50% of imported white rice mixed with local grains


What tests show: A lab assistant testing samples of rice. Mardi says they have found mixed local grains in some bags of imported rice. — LOW BOON TAT/The Star

SERDANG: Tests on samples from bags marked as imported white rice have found that between 45% and 50% of them have been mixed with local grains, says the Malaysian Agricultural Research and Development Institute (Mardi).

This practice confirmed previously-held suspicions that certain bags of imported white rice had actually been diluted with local rice, especially varieties that were subsidised by the government, senior officials of the nation’s top agricultural research agency said.

However, for now, there is no specific law to counter this, they said, but added that the revelation will provide an impetus to improving the laws governing the industry.

Checks at local supermarkets found that imported rice is typically sold at higher prices than local grains.

The 5,000 samples that were tested came from 55 bags that had been sent to Mardi from various rice factories throughout the country, said Mardi.

These samples were sent between September 2023 and March 2024 by enforcement personnel from the Agriculture and Food Security Ministry’s padi and rice control section and the Domestic Trade and Cost of Living Ministry.

“Between 45% and 50% of the 5,000 samples we received showed evidence of local rice being mixed in with imported rice,” said Dr Muhammad Zamharir Ahmad, who heads Mardi’s biotechnology and nanotechnology research centre.

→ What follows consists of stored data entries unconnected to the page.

(** * Local AI server deployment tool ([deploy.py]): model and properties

    A shallow embedding of the hardware prober, the report printer, the
    installer and the service commands of [deploy.py], followed by the
    properties of the specification that were checked against it.

    Conventions of the model.
    - Text is a [string] of bytes; the Python string methods below are the
      ASCII fragment of their Python counterparts (white space and letter
      case outside ASCII are not modelled).
    - Side effects go through the monad [M]: a function of the [World]
      (directories, files, console, standard input, counters of external
      calls and of random draws) that returns the new world and either a
      value or a raised exception.  What was done before an exception is
      raised stays done.
    - Everything the tool asks of the machine it runs on (shell commands,
      spawned programs, HTTP probes, random bytes, the processor count,
      the formatting of floats) is answered by a [Host].  Answers are
      indexed by the number of external calls made so far, so that the same
      command may succeed later in a run although it failed earlier.
      External commands are taken not to touch the files the tool itself
      reads and writes.
    - The configuration file is kept apart from the text files, as the
      document it holds ([config_doc]); writing it with [json.dump] and
      reading it back with [json.load] is the identity.
    - Failures of the operating system other than a missing or mistyped
      path (permissions, encodings, a full disk) are not modelled, nor is
      the time stamp of a log line. *)

From Stdlib Require Import ZArith Ascii String DecimalString Lia.
From stdpp Require Import base gmap strings list.

Local Open Scope Z_scope.

(* ===================================================================== *)
(** ** Python string primitives *)
(* ===================================================================== *)

Module Py.

Definition nl : string := String "010" EmptyString.
Definition dq : string := String "034" EmptyString.

(** [c.lower()] on one ASCII character. *)
Definition lower_char (c : ascii) : ascii :=
  let n := nat_of_ascii c in
  if ((65 <=? n) && (n <=? 90))%nat then ascii_of_nat (n + 32) else c.

(** [s.lower()]. *)
Fixpoint lower (s : string) : string :=
  match s with
  | EmptyString => EmptyString
  | String c r => String (lower_char c) (lower r)
  end.

(** [s.startswith(p)]. *)
Fixpoint startswith (p s : string) : bool :=
  match p, s with
  | EmptyString, _ => true
  | String _ _, EmptyString => false
  | String a p', String b s' => Ascii.eqb a b && startswith p' s'
  end.

(** [needle in hay]. *)
Fixpoint contains (needle hay : string) : bool :=
  match hay with
  | EmptyString => startswith needle EmptyString
  | String _ r => startswith needle hay || contains needle r
  end.

(** The characters [str.strip()] and [str.split()] treat as white space. *)
Definition is_space (c : ascii) : bool :=
  let n := nat_of_ascii c in
  (((9 <=? n) && (n <=? 13)) || ((28 <=? n) && (n <=? 32)))%nat.

Fixpoint mem_char (c : ascii) (set : string) : bool :=
  match set with
  | EmptyString => false
  | String d r => Ascii.eqb c d || mem_char c r
  end.

Fixpoint lstrip_by (p : ascii -> bool) (s : string) : string :=
  match s with
  | EmptyString => EmptyString
  | String c r => if p c then lstrip_by p r else s
  end.

Fixpoint rstrip_by (p : ascii -> bool) (s : string) : string :=
  match s with
  | EmptyString => EmptyString
  | String c r =>
      match rstrip_by p r with
      | EmptyString => if p c then EmptyString else String c EmptyString
      | r' => String c r'
      end
  end.

(** [s.strip()]. *)
Definition strip (s : string) : string :=
  rstrip_by is_space (lstrip_by is_space s).

(** [s.strip(chars)]. *)
Definition strip_chars (chars s : string) : string :=
  rstrip_by (fun c => mem_char c chars) (lstrip_by (fun c => mem_char c chars) s).

(** [s.split(sep)] for a non-empty separator: the pieces between the
    non-overlapping occurrences of [sep], found from the left.  [skip]
    counts the characters of a separator still to be passed over and [cur]
    is the piece under construction. *)
Fixpoint split_go (sep s : string) (skip : nat) (cur : string) : list string :=
  match s with
  | EmptyString => [cur]
  | String c r =>
      match skip with
      | S k => split_go sep r k cur
      | O =>
          if startswith sep s
          then cur :: split_go sep r (String.length sep - 1) EmptyString
          else split_go sep r O (cur +:+ String c EmptyString)
      end
  end.

Definition split (sep s : string) : list string := split_go sep s O EmptyString.

(** [s.split()]: the maximal runs of characters that are not white space. *)
Fixpoint words_go (s : string) (cur : string) : list string :=
  match s with
  | EmptyString => match cur with EmptyString => [] | _ => [cur] end
  | String c r =>
      if is_space c
      then match cur with
           | EmptyString => words_go r EmptyString
           | _ => cur :: words_go r EmptyString
           end
      else words_go r (cur +:+ String c EmptyString)
  end.

Definition split_ws (s : string) : list string := words_go s EmptyString.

Molecular DNA tests that were run on these samples found that bags labelled as imported but which had been diluted, had between 30% and 70% local rice, said the centre’s senior research officer Mohd Shahril Firdaus Ab Razak.

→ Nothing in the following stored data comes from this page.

(** ** [geodata/datasets/era5.py] *)

Module Era5.

(** An argument [xs] or [ys]: a [slice], or a coordinate array, of which
    only [.values] is read. *)
Inductive coord : Type :=
| CoordSlice (s : slice)
| CoordArray (values : list Z).

(** [values[[0, -1]]]: the first and the last element of an array. *)
Definition first_last (values : list Z) : result (Z * Z) :=
  match values with
  | [] => Raise IndexError
  | v :: _ => Ok (v, List.last values v)
  end.

(** Lines 280-283: a [slice] is kept; of an array, the first and the last
    value become the start and the stop of a [slice]. *)
Definition as_slice (c : coord) : result slice :=
  match c with
  | CoordSlice s => Ok s
  | CoordArray values =>
      rbind (first_last values) (fun '(a, b) => Ok (Slice a b None))
  end.

(** [_area(xs, ys)] (lines 143-146): North, West, South, East. *)
Definition _area (xs ys : slice) : list Z :=
  [start ys; start xs; stop ys; stop xs].

(** A task of [tasks_monthly_era5]:
    [dict(prepare_func=..., xs=..., ys=..., year=..., month=...)]. *)
Record monthly_task (F : Type) : Type := {
  prepare_func : F;
  xs : slice;
  ys : slice;
  year : Z;
  month : Z
}.
Arguments prepare_func {F} _.
Arguments xs {F} _.
Arguments ys {F} _.
Arguments year {F} _.
Arguments month {F} _.

(** [tasks_monthly_era5(xs, ys, yearmonths, prepare_func, **meta_attrs)]
    (lines 279-286); [meta_attrs] is not read. *)
Definition tasks_monthly_era5 {F : Type} (xs ys : coord)
    (yearmonths : list (Z * Z)) (prepare_func : F)
  : result (list (monthly_task F)) :=
  rbind (as_slice xs) (fun xs =>
  rbind (as_slice ys) (fun ys =>
  Ok (map (fun '(year, month) =>
             {| prepare_func := prepare_func; xs := xs; ys := ys;
                year := year; month := month |})
          yearmonths))).

(** The keyword argument [variable] of [_get_data]: a [str], or a list of
    [str]. *)
Inductive variable_arg : Type :=
| VarStr (s : string)
| VarList (l : list string).

(** A value of a keyword argument and of the request dictionary. *)
Inductive reqval : Type :=
| RStr (s : string)
| RStrs (l : list string)
| RInt (z : Z)
| RNums (l : list Z)
| RVar (v : variable_arg).

(** The keyword arguments [**updates] of [_get_data]; [None] is a key that
    is not given.  [_get_data] reads four of them, which have the types the
    callers in this module pass them with.  Every other keyword ([day],
    [grid], [time], [format], [product_type], ...) is only written into the
    request: [u_other] is the dictionary of these, and an entry of it
    under one of the four names that are read does not count. *)
Record updates : Type := {
  u_variable : option variable_arg;
  u_year : option Z;
  u_month : option Z;
  u_area : option (list Z);
  u_other : gmap string reqval
}.

Definition read_keys : list string := ["variable"; "year"; "month"; "area"].

Definition other_keywords (u : updates) : gmap string reqval :=
  delete "variable" (delete "year" (delete "month" (delete "area" (u_other u)))).

(** [v[0]] for a [str] [v]. *)
Definition first_char (v : string) : result ascii :=
  match v with
  | EmptyString => Raise IndexError
  | String c _ => Ok c
  end.

(** Line 59: the first characters [v[0]] of the elements [v] of
    [variable], joined.  Iterating over a [str] gives its characters, each
    of which is its own first character. *)
Definition initials (variable : variable_arg) : result string :=
  match variable with
  | VarStr s => Ok s
  | VarList l =>
      rbind (rmap first_char l) (fun cs =>
      Ok (fold_right String EmptyString cs))
  end.

(** [format(month, '0>2')] for an [int]. *)
Definition pad2 (z : Z) : string :=
  Sample.zeros (2 - String.length (Sample.str_of_Z z)) +:+ Sample.str_of_Z z.

(** [os.path.join(a, b)] of [posixpath], for two components. *)
Definition path_join (a b : string) : string :=
  match b with
  | String "/"%char _ => b
  | _ =>
      match a with
      | EmptyString => b
      | _ => if String.eqb (String.substring (String.length a - 1) 1 a) "/"
             then a +:+ b
             else a +:+ "/" +:+ b
      end
  end.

“In our database, there are about 50 DNA markers of our local rice varieties, of which 10 of them are the most common,” Mohd Shahril Firdaus said at the centre’s laboratories here yesterday.

One local variety, called MR297, is among 10 that is most commonly planted in Malaysia and for which the government provides subsidies, he said.

When the centre tested the samples, some of them contained grains of MR297, even though the samples came from bags labelled as imported rice, he revealed.

The results had been sent back to the government’s combined ops task force on local white rice for further action.

“The problem is, although this practice happens, we don’t have a specific law that forbids it. So the ministry is using this evidence to craft laws to better regulate our rice industry,” he added.

Muhammad Zamharir said that going forward, the centre will need more funds if it is to conduct additional tests of more rice samples and to ensure that these are completed quickly.

“The obstacles to doing so, for us, are always financial,” he said, noting that the cost of testing those 5,000 samples was about RM80,000.